Exercise materials -

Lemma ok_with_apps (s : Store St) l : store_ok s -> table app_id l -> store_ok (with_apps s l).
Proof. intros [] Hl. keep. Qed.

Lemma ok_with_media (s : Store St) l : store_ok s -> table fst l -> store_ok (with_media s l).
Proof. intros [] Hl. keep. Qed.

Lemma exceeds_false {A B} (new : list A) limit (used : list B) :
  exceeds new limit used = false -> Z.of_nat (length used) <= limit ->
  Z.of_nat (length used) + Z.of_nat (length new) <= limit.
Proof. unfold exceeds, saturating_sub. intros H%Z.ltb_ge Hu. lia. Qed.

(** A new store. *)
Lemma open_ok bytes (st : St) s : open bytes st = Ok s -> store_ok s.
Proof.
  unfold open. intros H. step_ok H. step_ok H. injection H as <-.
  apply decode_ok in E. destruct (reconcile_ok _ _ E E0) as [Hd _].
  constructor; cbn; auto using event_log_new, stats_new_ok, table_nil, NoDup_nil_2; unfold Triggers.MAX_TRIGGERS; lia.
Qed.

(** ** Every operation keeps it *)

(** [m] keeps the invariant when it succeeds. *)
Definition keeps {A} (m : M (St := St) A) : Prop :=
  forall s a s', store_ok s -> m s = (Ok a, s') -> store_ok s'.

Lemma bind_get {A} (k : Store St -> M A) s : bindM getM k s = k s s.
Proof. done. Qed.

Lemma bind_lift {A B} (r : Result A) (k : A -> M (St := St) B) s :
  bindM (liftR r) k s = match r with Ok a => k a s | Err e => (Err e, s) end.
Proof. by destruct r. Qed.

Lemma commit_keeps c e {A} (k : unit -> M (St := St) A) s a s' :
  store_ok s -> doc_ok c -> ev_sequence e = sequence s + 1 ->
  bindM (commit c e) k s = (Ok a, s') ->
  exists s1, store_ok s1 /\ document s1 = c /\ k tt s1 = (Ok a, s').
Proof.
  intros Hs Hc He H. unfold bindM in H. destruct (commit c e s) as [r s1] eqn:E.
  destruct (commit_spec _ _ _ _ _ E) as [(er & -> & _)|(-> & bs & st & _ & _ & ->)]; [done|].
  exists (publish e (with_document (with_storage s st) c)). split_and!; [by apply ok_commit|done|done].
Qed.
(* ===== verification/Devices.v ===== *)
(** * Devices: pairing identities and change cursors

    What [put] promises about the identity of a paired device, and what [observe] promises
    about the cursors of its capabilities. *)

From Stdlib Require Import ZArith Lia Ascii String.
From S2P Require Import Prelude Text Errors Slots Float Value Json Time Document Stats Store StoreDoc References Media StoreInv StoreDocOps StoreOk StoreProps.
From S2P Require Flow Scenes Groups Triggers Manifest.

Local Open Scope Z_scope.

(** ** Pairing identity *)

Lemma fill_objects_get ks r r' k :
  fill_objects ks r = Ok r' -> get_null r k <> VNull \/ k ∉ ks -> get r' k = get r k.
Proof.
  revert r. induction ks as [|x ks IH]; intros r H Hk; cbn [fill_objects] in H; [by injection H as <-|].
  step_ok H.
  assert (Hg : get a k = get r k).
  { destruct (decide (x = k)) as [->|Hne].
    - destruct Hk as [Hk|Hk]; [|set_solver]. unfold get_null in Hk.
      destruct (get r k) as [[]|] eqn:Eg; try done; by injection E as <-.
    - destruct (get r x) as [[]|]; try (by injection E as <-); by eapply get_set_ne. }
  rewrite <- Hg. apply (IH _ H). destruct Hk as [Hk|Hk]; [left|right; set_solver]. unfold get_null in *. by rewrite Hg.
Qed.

Problem statement - Scan the listing and report each line where the word "done" shows up.

Reply -
Proof. done. Qed.
  destruct (commit_spec _ _ _ _ _ E) as [(er & -> & _)|(-> & bs & st & _ & _ & ->)]; [done|].
  exists (publish e (with_document (with_storage s st) c)). split_and!; [by apply ok_commit|done|done].
      destruct (get r k) as [[]|] eqn:Eg; try done; by injection E as <-.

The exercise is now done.